Mit der Aufschrift "Friedensfahrzeug" fährt dieser Transporter am Rand des Katastrophengebiets in den Weinbergen entlang.Bild: dpa / Thomas Frey
Deutschland
23.07.2021, 08:4929.07.2021, 06:41
Im Hochwassergebiet in Westdeutschland mischen sich aktuell Menschen unter die Rettungskräfte, die offenbar nicht wirklich den Betroffenen helfen wollen. Am Dienstag gab die Polizei Koblenz auf Twitter bekannt, dass sich Rechtsextremisten vor Ort als "Kümmerer" ausgäben und Falschmeldungen verbreiteten.
In einer Pressemitteilung des örtlichen Polizeipräsidiums heißt es: "Es liegen uns Informationen vor, wonach Fahrzeuge mit Lautsprecher unterwegs sind, die Ähnlichkeiten mit polizeilichen Einsatzfahrzeugen haben. Über die Lautsprecher wird wahrheitswidrig verbreitet, dass die Polizei, Hilfs- und Rettungskräfte die Anzahl der Einsatzkräfte reduziert. Das ist eine Falschmeldung!!! Die Polizei reduziert die Anzahl der Einsatzkräfte nicht und befindet sich weiterhin ohne Unterbrechung im Katastrophengebiet."
Unter dem Hashtag #Katastrophenterroristen finden sich auf Twitter Erfahrungsberichte zu den Umständen vor Ort.
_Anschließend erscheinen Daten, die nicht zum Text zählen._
(* ===== verification/ThreadProps.v ===== *)
(** What holds of the threads of a process in every interleaving of their
    steps: their tables, the history of each of them, the objects they share. *)
From ITree Require Import ITree.
From S2P Require Import Prelude Bytes Crates CrateModels Results Reactor Io Sqe Libc SockAddr Event ReadWrite Fs Timer Tcp Udp Mutex Task TaskProps TaskLoop Joins Async AsyncProps Output Seen History Recorded Monitor Critical Threads.

Open Scope nat_scope.

Section props.
Context {S : Type -> Type} `{SlabSpec S} {B : Type} `{RingBuffer B}.
Context {U : Type} `{IoUring U sqe} {L : Type} `{Libc L} `{Host} `{NetOrder} `{!Process L}.
Context {Code Val : Type} (code : Code -> body Code Val Val) (fuel : nat).
Abbreviation Fut := (body Code Val Val).
Abbreviation world := (world S B U L Fut Val).
Abbreviation Thread := (Thread world Fut).
Abbreviation Proc := (Proc world Fut L).
Abbreviation step := (step code fuel).
Abbreviation steps := (steps code fuel).
Abbreviation plog := (list (nat * (option nat * seen Code))).
Implicit Types (w : world) (t : Thread) (p : Proc) (h : plog) (task : Task Fut) (ph : phase Fut).

(** The task that a thread polls, and all its tasks *)
Definition polled ph : list (Task Fut) := match ph with Polling task => [task] | _ => [] end.
Definition tasks t : list (Task Fut) := polled (t_phase t) ++ all_tasks (w_exec (t_world t)).

Lemma polls_none t : in_poll t = false -> polled (t_phase t) = [].
Proof. unfold in_poll. by destruct (t_phase t). Qed.

(** ** The parts of a round *)
Lemma take_inv w task w' :
  take_task fuel w = Ret (task, w') ->
  exists w1 q, (w1 = w \/ run_q (w_exec w) = [] /\ react_exec fuel w = Ret w1) /\
    pop (run_q (w_exec w1)) = Some (task, q) /\ w' = set_exec (MkExecutor (waiting (w_exec w1)) q) w1.
Proof.
  unfold take_task. intros E. inv_bind. rename a into w1. destruct a0 as [task' q]. inv_bind.
  destruct (pop (run_q (w_exec w1))) as [x|] eqn:Ep; [|done]. injection Ha0 as ->. exists w1, q. split; [|done]. case_decide; [by right|left]. by injection Ha as ->.
Qed.

Lemma poll_step_inv task w evs ph w' :
  poll_step code task w = Ret (evs, ph, w') ->
  (exists b, body_step code (f (future task)) (id task) w = Ret (Goes evs b w') /\ ph = Polling (with_rest b task)) \/
  (exists r b w1 q tf w2,
    body_step code (f (future task)) (id task) w = Ret (Stops r b w1) /\
    poll_task (fun _ _ _ => mret (r, b, w1)) (future task) (id task) w = Ret (q, tf, w2) /\
    evs = [] /\ w' = requeue (MkTask (id task) tf) q w2 /\ polled ph = [] /\ (ph = Outside -> all_tasks (w_exec w') = [])).
Proof.
  unfold poll_step. intros E. inv_bind. destruct a as [evs' b w1|r b w1]; [left|right].
  - injection E as <- <- <-. by exists b.
  - inv_bind. destruct a as [[q tf] w2]. injection E as <- <- <-. exists r, b, w1, q, tf, w2. split; [done|].
    split; [by rewrite <- Ha0|]. split; [done|]. split; [done|]. split; [by repeat case_match|]. case_decide as Hq; [|done].
    destruct (slab_is_empty _) eqn:He; [|done]. apply slab_is_empty_spec in He. intros _. unfold all_tasks.
    by rewrite He, Hq, map_to_list_empty.
Qed.

Lemma body_step_safe b cx w s :
  body_step code b cx w = Ret s -> rtc (user_step (fun _ => True)) w (match s with Goes _ _ w' | Stops _ _ w' => w' end).
Proof.
  unfold body_step. destruct (observe b) as [v|b1|X e k]; [by intros [= <-]..|]. destruct e as [X a|X c|X q]; [| |done]; intros E; inv_bind.
  - destruct a0 as [[[x|] a'] w1]; inv_bind; apply poll_await_safe in Ha0; [|done].
    etransitivity; [exact Ha0|]. by eapply drop_await_safe.
  - destruct a as [x w1]. inv_bind. by eapply do_call_safe.
Qed.

(** ** The tables of the executors *)
Definition tables_ok p : Prop := Forall (fun t => wf (polled (t_phase t)) (t_world t)) (threads p).

Lemma wf_wake_any ids l cur w : wf cur w -> wf cur (set_exec (wake ids l (w_exec w)) w).
Proof.
  intros Hw. eapply wf_exec; [exact Hw|by rewrite wake_perm|].
  intros k t Ht. apply wake_sub in Ht. by apply (wf_ids _ _ Hw).
Qed.

Lemma moved_tables p i w ph : tables_ok p -> wf (polled ph) w -> tables_ok (moved p i w ph).
Proof. intros Hp Hw. by apply Forall_insert. Qed.

Lemma join_inv j w v w' : join j w = Ret (v, w') -> w_next w' = w_next w /\ w_exec w' = w_exec w.
Proof.
  unfold join, joiner_drop. intros E. inv_bind. destruct a as [x w1]. inv_bind. by apply recv_unwrap_inv in Ha as (c & _ & _ & ->).
Qed.

Lemma join_safe j w v w' : join j w = Ret (v, w') -> rtc (user_step (fun _ => True)) w w'.
Proof.
  unfold join. intros E. inv_bind. destruct a as [x w1]. inv_bind. eapply rtc_l; [by eapply us_recv|]. by eapply joiner_drop_safe.
Qed.

Lemma wf_take w task w' : wf [] w -> take_task fuel w = Ret (task, w') -> wf [task] w'.
Proof.
  intros Hw (w1 & q & Hw1 & Hpop & ->)%take_inv. apply wf_pop; [|done].
  destruct Hw1 as [->|[_ Hr]]; [done|by eapply wf_react].
Qed.

Lemma wf_poll_step task w evs ph w' : wf [task] w -> poll_step code task w = Ret (evs, ph, w') -> wf (polled ph) w'.
Proof.
  intros Hw [(b & Eb & ->)|(r & b & w1 & q & tf & w2 & Eb & Eq & _ & -> & -> & _)]%poll_step_inv; apply body_step_safe in Eb.
  - apply (wf_same_cur [task]); [done..|]. by eapply wf_user_steps.
  - apply (fun Hw1 => proj1 (wf_leave _ _ _ _ _ _ _ _ _ Eq eq_refl Hw1)). by eapply wf_user_steps.
Qed.

Lemma step_tables p h p' : step p h p' -> tables_ok p -> tables_ok p'.
Proof.
  intros Hs Hp. assert (forall i t, threads p !! i = Some t -> wf (polled (t_phase t)) (on p t)) as Hon.
  { intros i t Ht. apply wf_outside. by eapply Forall_lookup_1 in Hp. }
  destruct Hs as [ring Hr|i t X c x w Ht Hph E|i t j v w Ht Hph E|i t task w Ht Hph E|i t task evs ph w Ht Hph E|i l j s t Hs Ht];
    [|apply moved_tables; [done|]; specialize (Hon _ _ Ht)..].
  - apply Forall_app. split; [done|]. apply Forall_singleton, wf_init.
  - rewrite Hph in Hon. apply do_call_safe in E. by eapply wf_user_steps.
  - rewrite Hph in Hon. apply join_safe in E. by eapply wf_user_steps.
  - rewrite (polls_none _ Hph) in Hon. by eapply wf_take.
  - rewrite Hph in Hon. by eapply wf_poll_step.
  - by apply (wf_wake_any _ _ _ (on p t)).
Qed.

Lemma steps_tables p h p' : steps p h p' -> tables_ok p -> tables_ok p'.
Proof. induction 1; eauto using step_tables. Qed.

(** ** The history *)

(** A process whose threads have no tasks *)
Definition idle p : Prop := Forall (fun t => tasks t = []) (threads p).

(** A task of thread [i] is spawned before it does anything. *)
Definition came_before (i : nat) (b : Code * nat) h : Prop :=
  exists h1 h2, h = h1 ++ h2 /\ b ∈ spawned (proj i h1).*2 /\ proj (Some b.2) (proj i h1) = [].

Lemma came_before_app i b h h' : came_before i b h -> came_before i b (h ++ h').
Proof. intros (h1 & h2 & -> & Hrest). exists h1, (h2 ++ h'). by rewrite app_assoc. Qed.

(** What a thread has spawned *)
Lemma spawned_thread i h : spawned (proj i h).*2 ≡ₚ spawned (sync_of i h) ++ spawned (tasks_of i h).*2.
Proof.
  unfold sync_of, tasks_of. generalize (proj i h) as l. clear h. induction l as [|[[ch|] x] l IH]; [done|..].
  - rewrite proj_cons, bind_cons, fmap_cons, fmap_app. cbn [fst snd]. rewrite decide_False by done. cbn [app fmap list_fmap snd].
    change (spawned (x :: ?k)) with (spawned_of x ++ spawned k). rewrite IH. apply Permutation_app_swap_app.
  - rewrite proj_cons, bind_cons, fmap_cons. cbn [fst snd]. rewrite decide_True by done. cbn [app].
    change (spawned (x :: ?k)) with (spawned_of x ++ spawned k). by rewrite IH, app_assoc.
Qed.

Section poll_effect.
Context {V : Type} {view : L -> V} {changes : V -> list (seen Code) -> V -> Prop} `{!Watched view changes}.

(** What a step of a poll does *)
Lemma body_step_effect (b : Fut) cx w s :
  body_step code b cx w = Ret s ->
  match s with
  | Goes evs b' w' => effect code (view:=view) (changes:=changes) w w' evs (spawned evs) /\ exists tr, trace b tr b' /\ see <$> tr = evs
  | Stops r b' w' => effect code (view:=view) (changes:=changes) w w' [] [] /\
      match r with Ready v => observe b = RetF v | Pending => waits_at b b' end
  end.
Proof.
  unfold body_step. destruct (observe b) as [v|b1|X e k] eqn:Eb.
  - intros [= <-]. split; [by apply effect_quiet|done].
  - intros [= <-]. split; [by apply effect_quiet|]. exists []. split; [|done]. eapply trace_tau; [done|constructor].
  - destruct e as [X a|X c|X q]; [| |done]; intros E; inv_bind.
    + destruct a0 as [[[x|] a'] w1]; inv_bind; pose proof (poll_await_label _ _ _ _ _ _ Ha0) as El;
        apply (poll_await_effect code (view:=view) (changes:=changes)) in Ha0.
      * match goal with Hd : drop_await _ _ = Ret _ |- _ => apply (drop_await_effect code (view:=view) (changes:=changes)) in Hd as Hd2 end.
        split; [|exists [Obs (Await a) x]; split; [|done]; by eapply trace_vis; [..|constructor]].
        apply (effect_seen code (view:=view) (changes:=changes)); [exact (effect_trans _ _ _ _ [] [] [] [] Ha0 Hd2)|]. intros v. apply watched_awaited.
      * split; [done|]. by exists X, a, a', k.
    + destruct a as [x w1]. inv_bind. apply (do_call_effect code (view:=view) (changes:=changes)) in Ha. split; [done|].
      exists [Obs (Call c) x]. split; [|done]. by eapply trace_vis; [..|constructor].
Qed.
End poll_effect.

Section watched.
Context {V : Type} {view : L -> V} {changes : V -> list (seen Code) -> V -> Prop} `{!Watched view changes}.

(** What thread [i] has done; nothing is said of the system, that other threads change. *)
Abbreviation own i h es cur w :=
  (recorded code (view:=unseen) (changes:=fun _ _ _ => True) tt (spawned (sync_of i h)) es (tasks_of i h) cur w).

Record logged (base : V) h p : Prop := {
  lg_view : changes base h.*2.*2 (view (p_libc p));
  lg_own : forall i t, threads p !! i = Some t -> exists es, own i h es (polled (t_phase t)) (t_world t);
  lg_in : forall x, x ∈ h -> x.1 < length (threads p);
  lg_sync : forall i b, b ∈ spawned (sync_of i h) -> came_before i b h;
}.

Lemma own_on i h es cur p t : own i h es cur (t_world t) -> own i h es cur (on p t).
Proof. intros Hr. by eapply recorded_world; [exact Hr|..]. Qed.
So scheinen die vermeintlichen Helfenden nicht wirklich anzupacken, sondern lediglich Videos vor den Trümmern zu drehen und dabei die Aufräumarbeiten der Behörden zu behindern.
Akteure sind keine Unbekannten
Der SWR berichtet, dass namhafte Personen aus der Querdenker-Szene die Krisensituation für ihre ideologische Agenda nutzen möchten. Darunter sei der bereits wegen Volksverhetzung verurteilte HNO-Arzt Bodo Schiffmann, der aus dem Ausland agiert, und der rechtsextreme Nikolai Nerling, der wegen Holocaustleugnung verurteilt wurde und öffentlich Corona angezweifelt hat, schreibt der Sender weiter. "Nach eigenen Angaben hat er [Nerling] ein Quartier an einer Grundschule in Bad Neuenahr-Ahrweiler bezogen und postet seitdem Videos aus dem Katastrophengebiet in seinem Social-Media-Kanal bei "Telegram", der mehr als 30.000 Abonnenten hat", so der SWR.
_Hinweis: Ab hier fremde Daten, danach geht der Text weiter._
(* ===== verification/RouteProps.v ===== *)
(** What the web server answers: the request line, the file it names, and
    where this file can be. *)
From ITree Require Import ITree.
From S2P Require Import Prelude Bytes SockAddr Text Programs WebServer.

Open Scope Z_scope.

(** ** Splitting, trimming *)
Ltac app_eq := repeat (cbn [app]; rewrite <- app_assoc); reflexivity.

Lemma split_not_nil c s : split c s <> [].
Proof. induction s as [|x s IH]; cbn; [done|]. case_decide; [done|]. by destruct (split c s). Qed.

Lemma split_absent c s : c ∉ s -> split c s = [s].
Proof.
  induction s as [|x s IH]; intros Hc; cbn; [done|].
  apply not_elem_of_cons in Hc as [Hx Hs]. rewrite decide_False by done. by rewrite IH.
Qed.

Lemma split_at c p s : c ∉ p -> split c (p ++ c :: s) = p :: split c s.
Proof.
  induction p as [|x p IH]; intros Hc; cbn; [by rewrite decide_True|].
  apply not_elem_of_cons in Hc as [Hx Hp]. rewrite decide_False by done. by rewrite IH.
Qed.

Lemma split_pieces c s p : p ∈ split c s -> c ∉ p.
Proof.
  revert p. induction s as [|x s IH]; intros p; cbn.
  { intros ->%list_elem_of_singleton. apply not_elem_of_nil. }
  case_decide as Hx.
  - intros [->|Hp]%elem_of_cons; [apply not_elem_of_nil|by apply IH].
  - destruct (split c s) as [|q qs]; [intros ->%list_elem_of_singleton; set_solver|].
    intros [->|Hp]%elem_of_cons.
    + apply not_elem_of_cons. split; [done|]. apply IH. by left.
    + apply IH. by right.
Qed.

Lemma split_one c s p : split c s = [p] -> p = s /\ c ∉ s.
Proof.
  revert p. induction s as [|x s IH]; intros p; cbn; [intros [= <-]; split; [done|apply not_elem_of_nil]|].
  case_decide as Hx; [intros [= _ E]; by apply split_not_nil in E|].
  destruct (split c s) as [|q [|]] eqn:E; [by apply split_not_nil in E| |done].
  intros [= <-]. destruct (IH q eq_refl) as [-> Hc]. split; [done|]. set_solver.
Qed.

Lemma trim_start_stops a c b : is_whitespace c = false -> trim_start (c :: a ++ b) = c :: a ++ b.
Proof. intros Hc. cbn. by rewrite Hc. Qed.

Definition trim_end (s : str) : str := rev (trim_start (rev s)).

Lemma trim_start_app a c b : is_whitespace c = false -> exists a', trim_start (a ++ c :: b) = a' ++ c :: b.
Proof.
  intros Hc. induction a as [|x a [a' IH]]; cbn.
  - rewrite Hc. by exists [].
  - destruct (is_whitespace x); [by exists a'|]. by exists (x :: a).
Qed.

(** Trimming the end of a text keeps everything up to its last visible character. *)
Lemma trim_end_app a c b : is_whitespace c = false -> exists b', trim_end (a ++ c :: b) = a ++ c :: b' /\
  (b' = [] \/ head b' = head b).
Proof.
  intros Hc. unfold trim_end. rewrite rev_app_distr. cbn [rev]. rewrite <- app_assoc. cbn [app].
  assert (exists b', trim_start (rev b ++ c :: rev a) = rev b' ++ c :: rev a /\ (b' = [] \/ head b' = head b))
    as (b' & -> & Hb).
  { induction b as [|x b IH] using rev_ind; cbn.
    - rewrite Hc. exists []. by split; [|left].
    - rewrite rev_app_distr. cbn. destruct (is_whitespace x).
      + destruct IH as (b' & -> & [->|Hb]); [by exists []; split; [|left]|].
        exists b'. split; [done|]. destruct b; [|by right]. destruct b'; [by left|done].
      + exists (b ++ [x]). split; [by rewrite rev_app_distr|by right]. }
  exists b'. split; [|done]. rewrite rev_app_distr, rev_involutive. cbn. by rewrite <- app_assoc, rev_involutive.
Qed.

(** ** Paths *)
Lemma drop_trivial_sub q ps : q ∈ drop_trivial ps -> q ∈ ps.
Proof.
  induction ps as [|p ps IH]; cbn; [done|]. destruct (trivial_piece p); [|done].
  intros Hq. apply list_elem_of_further. by apply IH.
Qed.

Lemma drop_trivial_head ps p ps' : drop_trivial ps = p :: ps' -> trivial_piece p = false.
Proof.
  induction ps as [|q ps IH]; cbn; [done|]. destruct (trivial_piece q) eqn:E; [done|]. by intros [= <- _].
Qed.

Lemma drop_trivial_last ps p : drop_trivial (ps ++ [p]) = [] \/ exists qs, drop_trivial (ps ++ [p]) = qs ++ [p].
Proof.
  induction ps as [|q ps IH]; cbn.
  - destruct (trivial_piece p); [by left|right; by exists []].
  - destruct (trivial_piece q); [done|]. right. by exists (q :: ps).
Qed.

Lemma drop_trivial_nil ps : drop_trivial ps = [] <-> forallb trivial_piece ps.
Proof.
  induction ps as [|p ps IH]; cbn; [done|]. destruct (trivial_piece p); cbn; [done|]. by split.
Qed.

Lemma split_join ps : ps <> [] -> Forall (fun p => SLASH ∉ p) ps -> split SLASH (join_pieces ps) = ps.
Proof.
  intros Hne Hps. induction Hps as [|p ps Hp Hps IH]; [done|]. cbn.
  destruct ps as [|q ps]; [by apply split_absent|]. by rewrite split_at, IH.
Qed.

Lemma join_not_absolute p ps : p <> [] -> SLASH ∉ p -> is_absolute (join_pieces (p :: ps)) = false.
Proof.
  intros Hne Hp. unfold is_absolute. apply bool_decide_eq_false. destruct p as [|x p]; [done|].
  assert (head (join_pieces ((x :: p) :: ps)) = Some x) as -> by by destruct ps.
  intros [= ->]. apply Hp. by left.
Qed.

(** Both ends dropped. *)
Definition inner_pieces (ps : list (list Z)) : list (list Z) := rev (drop_trivial (rev (drop_trivial ps))).

Lemma inner_pieces_sub q ps : q ∈ inner_pieces ps -> q ∈ ps.
Proof.
  unfold inner_pieces. rewrite !list_elem_of_In, <- in_rev, <- !list_elem_of_In. intros Hq%drop_trivial_sub.
  rewrite list_elem_of_In, <- in_rev, <- list_elem_of_In in Hq. by apply drop_trivial_sub.
Qed.

Lemma inner_pieces_cases ps :
  forallb trivial_piece ps \/ exists p qs, inner_pieces ps = p :: qs /\ trivial_piece p = false.
Proof.
  destruct (drop_trivial ps) as [|p qs] eqn:E; [left; by apply drop_trivial_nil|]. right.
  pose proof (drop_trivial_head _ _ _ E) as Hp. unfold inner_pieces. rewrite E. cbn [rev].
  destruct (drop_trivial_last (rev qs) p) as [En|[rs Er]].
  - apply drop_trivial_nil in En. rewrite forallb_app in En. cbn in En. rewrite Hp in En.
    by rewrite andb_false_r in En.
  - exists p, (rev rs). by rewrite Er, rev_app_distr.
Qed.

(** What is left of an absolute path that is not the root is relative, and has no other pieces. *)
Lemma strip_root_some path rel :
  strip_root path = Some rel -> is_root path = false ->
  is_absolute rel = false /\ forall q, q ∈ split SLASH rel -> q ∈ split SLASH path.
Proof.
  unfold strip_root, is_root. destruct (is_absolute path); [|done]. cbn. intros [= <-] Hr.
  fold (inner_pieces (split SLASH path)).
  destruct (inner_pieces_cases (split SLASH path)) as [Ht|(p & qs & E & Hp)]; [rewrite Hr in Ht; done|].
  assert (Forall (fun p => SLASH ∉ p) (inner_pieces (split SLASH path))) as Hns.
  { apply Forall_forall. intros q Hq. by apply inner_pieces_sub, split_pieces in Hq. }
  split.
  - rewrite E in *. apply Forall_cons in Hns as [Hns _]. apply join_not_absolute; [|done]. by intros ->.
  - intros q. rewrite split_join by (done || by rewrite E). apply inner_pieces_sub.
Qed.

Lemma starts_with_app p s : starts_with p (p ++ s).
Proof. induction p as [|x p IH]; cbn; [done|]. by rewrite bool_decide_true. Qed.

Lemma path_join_starts base rel : is_absolute rel = false -> starts_with base (path_join base rel).
Proof.
  intros Hr. unfold path_join. rewrite Hr. destruct (last base) as [c|] eqn:El.
  - case_decide; apply starts_with_app.
  - apply last_None in El as ->. done.
Qed.

(** ** The route of a request *)
Definition first_line (request : str) : str := default [] (head (split 10 request)).
Definition DOTDOT : list Z := [DOT; DOT].

Section route.
Context (webroot : list Z).

Lemma route_eq request :
  route webroot request =
    method ← index (split 32 (trim (first_line request))) 0;
    path ← index (split 32 (trim (first_line request))) 1;
    if decide (to_lowercase method = lit "get") then
      let path := to_utf8 path in
      if is_root path then mret (Serve (path_join webroot (lit "index.html")))
      else match strip_root path with
           | Some path => mret (Serve (path_join webroot path))
           | None => mret (Refuse Response.NotFound)
           end
    else mret (Refuse Response.NotImplemented).
Proof.
  unfold route, first_line. destruct (split 10 request) as [|l ls] eqn:E; [by apply split_not_nil in E|]. done.
Qed.

(** The panic of the request line: computing the answer never hangs, and it
    panics, out of the bounds of the parts of the line, exactly when the first line
    of the request holds no space once it is trimmed. *)
Lemma route_panics request :
  match route webroot request with
  | Ret _ => 32 ∈ trim (first_line request)
  | Panic p => p = IndexOutOfBounds /\ 32 ∉ trim (first_line request)
  | _ => False
  end.
Proof.
  rewrite route_eq. set (line := trim (first_line request)).
  destruct (decide (32 ∈ line)) as [Hin|Hin].
  - destruct (split 32 line) as [|m [|p ps]] eqn:E; [by apply split_not_nil in E|by apply split_one in E as [_ E]|].
    cbn. case_decide; [|done]. destruct (is_root _); [done|]. by destruct (strip_root _).
  - by rewrite (split_absent _ _ Hin).
Qed.

(** The file or the answer for a path. *)
Definition resource (path : list Z) : answer :=
  if is_root path then Serve (path_join webroot (lit "index.html"))
  else match strip_root path with
       | Some rel => Serve (path_join webroot rel)
       | None => Refuse Response.NotFound
       end.

Definition visible (s : str) : Prop := s <> [] /\ Forall (fun c => is_whitespace c = false) s.

Lemma visible_absent c s : visible s -> is_whitespace c -> c ∉ s.
Proof. intros [_ Hs] Hc Hin. rewrite Forall_forall in Hs. rewrite (Hs c Hin) in Hc. done. Qed.

(** A well-formed request line: method, path and the rest separated by spaces, whatever
    follows the line: the answer is the file of the path when the method
    is GET, in any case of its letters, and 501 otherwise. *)
Theorem route_request m path rest tail :
  visible m -> visible path -> 10 ∉ rest ->
  route webroot (m ++ 32 :: path ++ 32 :: rest ++ 10 :: tail) =
    Ret (if decide (to_lowercase m = lit "get") then resource (to_utf8 path)
         else Refuse Response.NotImplemented).
Proof.
  intros Hm Hp Hrest.
  assert (first_line (m ++ 32 :: path ++ 32 :: rest ++ 10 :: tail) = m ++ 32 :: path ++ 32 :: rest) as El.
  { unfold first_line. pose proof (visible_absent 10 m Hm I). pose proof (visible_absent 10 path Hp I).
    replace (m ++ 32 :: path ++ 32 :: rest ++ 10 :: tail) with ((m ++ 32 :: path ++ 32 :: rest) ++ 10 :: tail)
      by app_eq.
    rewrite split_at; [done|]. rewrite !not_elem_of_app, !not_elem_of_cons, !not_elem_of_app, !not_elem_of_cons. done. }
  assert (exists ps, split 32 (trim (m ++ 32 :: path ++ 32 :: rest)) = m :: path :: ps) as [ps Es].
  { pose proof (visible_absent 32 m Hm I) as Hm32. pose proof (visible_absent 32 path Hp I) as Hp32.
    destruct Hm as [Hm0 Hm]. destruct m as [|c m]; [done|]. apply Forall_cons in Hm as [Hc _].
    unfold trim. rewrite <- app_comm_cons, trim_start_stops by done.
    destruct Hp as [Hp0 Hp]. destruct (exists_last Hp0) as (q & z & ->).
    apply Forall_app in Hp as [_ Hz]. apply Forall_cons in Hz as [Hz _].
    replace (c :: m ++ 32 :: (q ++ [z]) ++ 32 :: rest) with ((c :: m ++ 32 :: q) ++ z :: 32 :: rest)
      by app_eq.
    destruct (trim_end_app (c :: m ++ 32 :: q) z (32 :: rest) Hz) as (b & Eb & Hb). unfold trim_end in Eb. rewrite Eb.
    replace ((c :: m ++ 32 :: q) ++ z :: b) with ((c :: m) ++ 32 :: (q ++ [z]) ++ b)
      by app_eq.
    rewrite split_at by done. destruct Hb as [->|Hb].
    - rewrite app_nil_r, split_absent by done. by exists [].
    - destruct b as [|y b]; [done|]. injection Hb as ->. rewrite split_at by done. by eexists. }
  rewrite route_eq, El, Es. cbn. unfold resource. case_decide; [|done].
  destruct (is_root _); [done|]. by destruct (strip_root _).
Qed.

(** C39: where the served files are: the file is named below the root of the server, by
    appending a relative path to it, and the relative path goes up with a
    piece .. only when the path of the request has one. *)
Theorem route_below request file :
  route webroot request = Ret (Serve file) ->
  exists path rel, index (split 32 (trim (first_line request))) 1 = Ret path /\
    file = path_join webroot rel /\ starts_with webroot file /\ is_absolute rel = false /\
    (DOTDOT ∈ split SLASH rel -> DOTDOT ∈ split SLASH (to_utf8 path)).
Proof.
  rewrite route_eq. intros Hr. inv_bind. rename a0 into path. exists path.
  case_decide; [|done]. cbn in Hr. destruct (is_root (to_utf8 path)) eqn:Er.
  - injection Hr as <-. exists (lit "index.html"). split; [eassumption|]. split; [reflexivity|].
    split; [apply path_join_starts; reflexivity|]. split; [reflexivity|]. intros Hd. exfalso. revert Hd.
    apply (bool_decide_unpack (DOTDOT ∉ split SLASH (lit "index.html"))). vm_compute. exact I.
  - destruct (strip_root (to_utf8 path)) as [rel|] eqn:Es; [|done]. injection Hr as <-.
    destruct (strip_root_some _ _ Es Er) as [Habs Hsub]. exists rel. split; [eassumption|]. split; [reflexivity|].
    split; [by apply path_join_starts|]. split; [exact Habs|by apply Hsub].
Qed.
End route.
"Wenn Personen aus diesem Spektrum sich da öffentlich darstellen, geht das an uns nicht vorbei. Wir bewerten das polizeilich."
Polizeisprecher gegenüber der Deutschen Presse-Agentur
Der CDU-Fraktionsvorsitzende im rheinland-pfälzischen Landtag Christian Baldauf zeigte sich gegenüber dem Deutschlandfunk schockiert angesichts der Situation: Die betreffenden Personen seien "nicht bei Trost" und das Ausnutzen der derzeitigen Lage sei "schändlich".
Aktivitäten von Polizei beobachtet
Gegenüber der deutschen Presseagentur sagte ein Sprecher der Polizei, dass sie über die Anwesenheit der sogenannten Querdenker-Szene aus den sozialen Medien wisse und diese im Blick habe.
Es sei bekannt, dass sich in dem besonders stark getroffenen Ahrweiler ein polizeiähnlicher Wagen mit der Aufschrift "Friedensfahrzeug" bewege. "Eine solche Lackierung ist nicht verboten, solange nicht Polizei draufsteht, es kein Blaulicht trägt oder ein hoheitliches Polizeiwappen", erklärte der Sprecher weiter.
Der dpa beschrieb der Politikwissenschaftler Josef Holnburger dieses Vorgehen als Strategie, um "Misstrauen gegen den Staat zu säen." Die Rechten in Ahrweiler überraschten ihn nicht, da sie "sich gerne selbst als Anpacker darstellen." Neu auf dem Terrain seien allerdings die Querdenker: "Das ist jetzt ein gänzlicher Schulterschluss geworden", fügte Holnburger hinzu.